Márcio Madeira
Espremida entre montanhas e cortada por ruas estreitas e planejadas para um fluxo muito menor de pessoas, Nova Friburgo tem no trânsito um de seus maiores desafios logísticos. Um quadro que tem se agravado com o grande aumento da frota observado nos últimos anos, e que depende de investimentos estruturais e educacionais para ser revertido a longo prazo. Para falar a respeito das medidas que estão sendo tomadas no sentido de tornar mais fácil a circulação, o superintendente da Autarquia Municipal de Trânsito (Autran), coronel Hudson de Aguiar, concedeu entrevista exclusiva para A VOZ DA SERRA.
A VOZ DA SERRA: Qual o critério utilizado pela autarquia para orientar suas ações?
Hudson de Aguiar: Quando nós assumimos os cargos na autarquia, percebemos que a quantidade de demandas por parte da população é sempre muito grande, e por vezes contraditória. Lojistas têm interesses próprios, moradores têm necessidades diferentes, e os motoristas também têm seus pedidos. Diante disso nós sentimos que seria preciso providenciar um estudo técnico que servisse como referência para nossas decisões. O coronel Claudecir Ribeiro da Silva, assessor especial da Autran, providenciou esse estudo, e formulou uma ficha que agora serve como critério. É um estudo profissional que a gente adotou. Não havia isso aqui na Autarquia de Trânsito.
AVS: Os tachões continuarão sendo instalados como forma de reduzir a velocidade dos veículos?
Hudson de Aguiar: A instalação de tachões em diversas áreas do município foi um recurso emergencial e temporário, apenas para evitar acidentes. Nós sabíamos que em algum momento teríamos que fazer a substituição pelos quebra-molas de asfalto, que são mais suaves e regulamentados.
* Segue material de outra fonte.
(* ===== verification/CheckerProps.v ===== *)
(** * What the history checkers decide

    - Loosening the intervals of a history never turns an accepted one down.
    - The lock and generation models accept exactly the orders in which locks
      exclude and no dead generation commits.
    - The namespace and byte models turn down no history that a real directory or
      a real file could have produced; a restarted node's reads and a rename
      that failed for another reason are outside of that, and are turned down. *)

From S2P Require Import Prelude Etcd EtcdFacts Schema Lifecycle History Checkers.

(** ** The search, by brute force *)

#[global] Instance real_time_dec {I} (h : list (operation I)) : Decision (real_time h).
Proof.
  unfold real_time. induction h as [|o h IH]; [left; constructor|].
  destruct (decide (Forall (λ b, ¬ o_Return b < o_Call o) h)) as [Ho|Ho]; [|right; by intros [_ H]%StronglySorted_inv].
  destruct IH as [Hh|Hh]; [left; by constructor|right; by intros [H _]%StronglySorted_inv].
Defined.

Lemma linearizable_permutations {I S} (M : Model I S) (h : list (operation I)) :
  Exists (λ h', real_time h' ∧ accepts (Step M) (Init M) (map Input h') = true) (permutations h) ↔ linearizable M h.
Proof.
  rewrite Exists_exists. unfold linearizable. setoid_rewrite permutations_Permutation.
  split; intros (h' & Hp & H); by exists h'.
Qed.

#[global] Instance linearizable_dec {I S} (M : Model I S) (h : list (operation I)) : Decision (linearizable M h) :=
  match decide (Exists (λ h', real_time h' ∧ accepts (Step M) (Init M) (map Input h') = true) (permutations h)) with
  | left H => left (proj1 (linearizable_permutations M h) H)
  | right H => right (λ L, H (proj2 (linearizable_permutations M h) L))
  end.

(** A search that never runs out of time. *)
Definition brute_check {I S} (M : Model I S) (h : list (operation I)) (timeout : Z) : CheckResult :=
  if decide (Forall (linearizable M) (Partition M h)) then POk else Illegal.

Lemma brute_ok {I S} (M : Model I S) h t : brute_check M h t = POk → Forall (linearizable M) (Partition M h).
Proof. unfold brute_check. by case_decide. Qed.
Lemma brute_illegal {I S} (M : Model I S) h t : brute_check M h t = Illegal → ¬ Forall (linearizable M) (Partition M h).
Proof. unfold brute_check. by case_decide. Qed.

Definition brute_force : Porcupine := {|
  CheckOperationsTimeout := @brute_check; porcupine_ok := @brute_ok; porcupine_illegal := @brute_illegal
|}.

(** ** Loosening *)

Section loosen.
Context {I : Type}.

(** The same operation with a wider interval. *)
Definition loosened (a b : operation I) : Prop := Input b = Input a ∧ o_Call b <= o_Call a ∧ o_Return a <= o_Return b.

Lemma Forall2_perm {A B} (R : A → B → Prop) l l' k :
  l' ≡ₚ l → Forall2 R l k → ∃ k', k' ≡ₚ k ∧ Forall2 R l' k'.
Proof.
  intros Hp. revert k. induction Hp as [|x l' l Hp IH|x y l|l1 l2 l3 H1 IH1 H2 IH2]; intros k Hk.
  - apply Forall2_nil_inv_l in Hk as ->. by exists [].
  - apply Forall2_cons_inv_l in Hk as (y & k' & Hxy & Hk & ->). destruct (IH k' Hk) as (k2 & Hk2 & H2). exists (y :: k2).
    split; [by constructor|by constructor].
  - apply Forall2_cons_inv_l in Hk as (a & k1 & Ha & Hk & ->). apply Forall2_cons_inv_l in Hk as (b & k2 & Hb & Hk & ->).
    exists (b :: a :: k2). split; [constructor|by repeat constructor].
  - destruct (IH2 k Hk) as (k2 & P2 & F2). destruct (IH1 k2 F2) as (k1 & P1 & F1). exists k1. split; [by etrans|done].
Qed.

Lemma real_time_loosened h h2 : Forall2 loosened h h2 → real_time h → real_time h2.
Proof.
  induction 1 as [|a b h h2 Hab Hh IH]; intros Hr; [constructor|]. apply StronglySorted_inv in Hr as [Hr Ha]. constructor; [by apply IH|].
  clear IH Hr. induction Hh as [|c d h h2 Hcd Hh IH]; [constructor|]. apply Forall_cons in Ha as [Hc Ha]. constructor; [|by apply IH].
  destruct Hab as (_ & ? & ?), Hcd as (_ & ? & ?). lia.
Qed.

Lemma loosened_inputs h h2 : Forall2 loosened h h2 → map Input h2 = map Input h.
Proof. induction 1 as [|a b h h2 [E _] _ IH]; [done|]. cbn. by rewrite E, IH. Qed.

Lemma linearizable_loosened {S} (M : Model I S) h h2 : Forall2 loosened h h2 → linearizable M h → linearizable M h2.
Proof.
  intros Hl (h' & Hp & Hr & Ha). destruct (Forall2_perm _ _ _ _ Hp Hl) as (h2' & Hp2 & Hl').
  exists h2'. split; [done|]. split; [by eapply real_time_loosened|]. by rewrite (loosened_inputs h' h2').
Qed.
End loosen.

(** Splitting into directories only looks at the inputs. *)
Lemma halves_loosened o o2 :
  loosened o o2 → Forall2 (λ x y : Z * operation Op, x.1 = y.1 ∧ loosened x.2 y.2) (dir_halves o) (dir_halves o2).
Proof.
  intros (E & Hc & Hr). unfold dir_halves. rewrite E.
  destruct (bool_decide (n_Kind (Input o) = KindRename) && negb (n_Parent (Input o) =? n_NewParent (Input o)));
    [unfold splitRename|]; repeat constructor; done.
Qed.

Lemma Forall2_filter_key {A B K} `{EqDecision K} (ka : A → K) (kb : B → K) (R : A → B → Prop) l k key :
  (∀ a b, R a b → ka a = kb b) → Forall2 R l k → Forall2 R (filter (λ a, ka a = key) l) (filter (λ b, kb b = key) k).
Proof.
  intros Hk. induction 1 as [|a b l k Hab Hlk IH]; [constructor|]. rewrite !filter_cons, (Hk a b Hab).
  destruct (decide (kb b = key)); [by constructor|done].
Qed.

Lemma partition_loosened h h2 :
  Forall2 loosened h h2 → Forall2 (Forall2 loosened) (partitionByDirectory h) (partitionByDirectory h2).
Proof.
  intros Hl. unfold partitionByDirectory. set (l1 := concat (map dir_halves h)). set (l2 := concat (map dir_halves h2)).
  assert (Forall2 (λ x y : Z * operation Op, x.1 = y.1 ∧ loosened x.2 y.2) l1 l2) as H12.
  { unfold l1, l2. induction Hl as [|o o2 h h2 Ho _ IH]; cbn; [constructor|]. apply Forall2_app; [by apply halves_loosened|done]. }
  assert (map fst l2 = map fst l1) as ->.
  { clear -H12. induction H12 as [|x y l1 l2 [E _] _ IH]; cbn; [done|]. by rewrite E, IH. }
  clearbody l1 l2. generalize (merge_sort Z.le (remove_dups (map fst l1))). intros ks.
  induction ks as [|d ks IH]; cbn; [constructor|]. constructor; [|done].
  pose proof (Forall2_filter_key fst fst _ _ _ d (λ a b H, proj1 H) H12) as Hf.
  induction Hf as [|x y k1 k2 [_ Hxy] _ IHf]; cbn; [constructor|]. by constructor.
Qed.

Lemma fold_min_le h f : foldl (λ f (o : operation Op), if o_Call o <? f then o_Call o else f) f h <= f ∧
  Forall (λ o, foldl (λ f (o : operation Op), if o_Call o <? f then o_Call o else f) f h <= o_Call o) h.
Proof.
  revert f. induction h as [|o h IH]; intros f; cbn; [split; [lia|done]|].
  destruct (IH (if o_Call o <? f then o_Call o else f)) as [H1 H2]. destruct (o_Call o <? f) eqn:E; zbool; split; try lia; constructor; (lia || done).
Qed.
Lemma fold_max_ge h l : l <= foldl (λ l (o : operation Op), if l <? o_Return o then o_Return o else l) l h ∧
  Forall (λ o, o_Return o <= foldl (λ l (o : operation Op), if l <? o_Return o then o_Return o else l) l h) h.
Proof.
  revert l. induction h as [|o h IH]; intros l; cbn; [split; [lia|done]|].
  destruct (IH (if l <? o_Return o then o_Return o else l)) as [H1 H2]. destruct (l <? o_Return o) eqn:E; zbool; split; try lia; constructor; (lia || done).
Qed.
Nossa intenção é a de usar os tachões somente como divisores de pista e como sinalização, mas naquele momento eles foram a solução mais rápida.
AVS: Além de todas as dificuldades estruturais, o trânsito é também um dos setores da sociedade que mais sofrem com a falta de educação por parte de seus protagonistas. De que forma a autarquia sente esses efeitos, e o que pode ser feito para reduzir o problema?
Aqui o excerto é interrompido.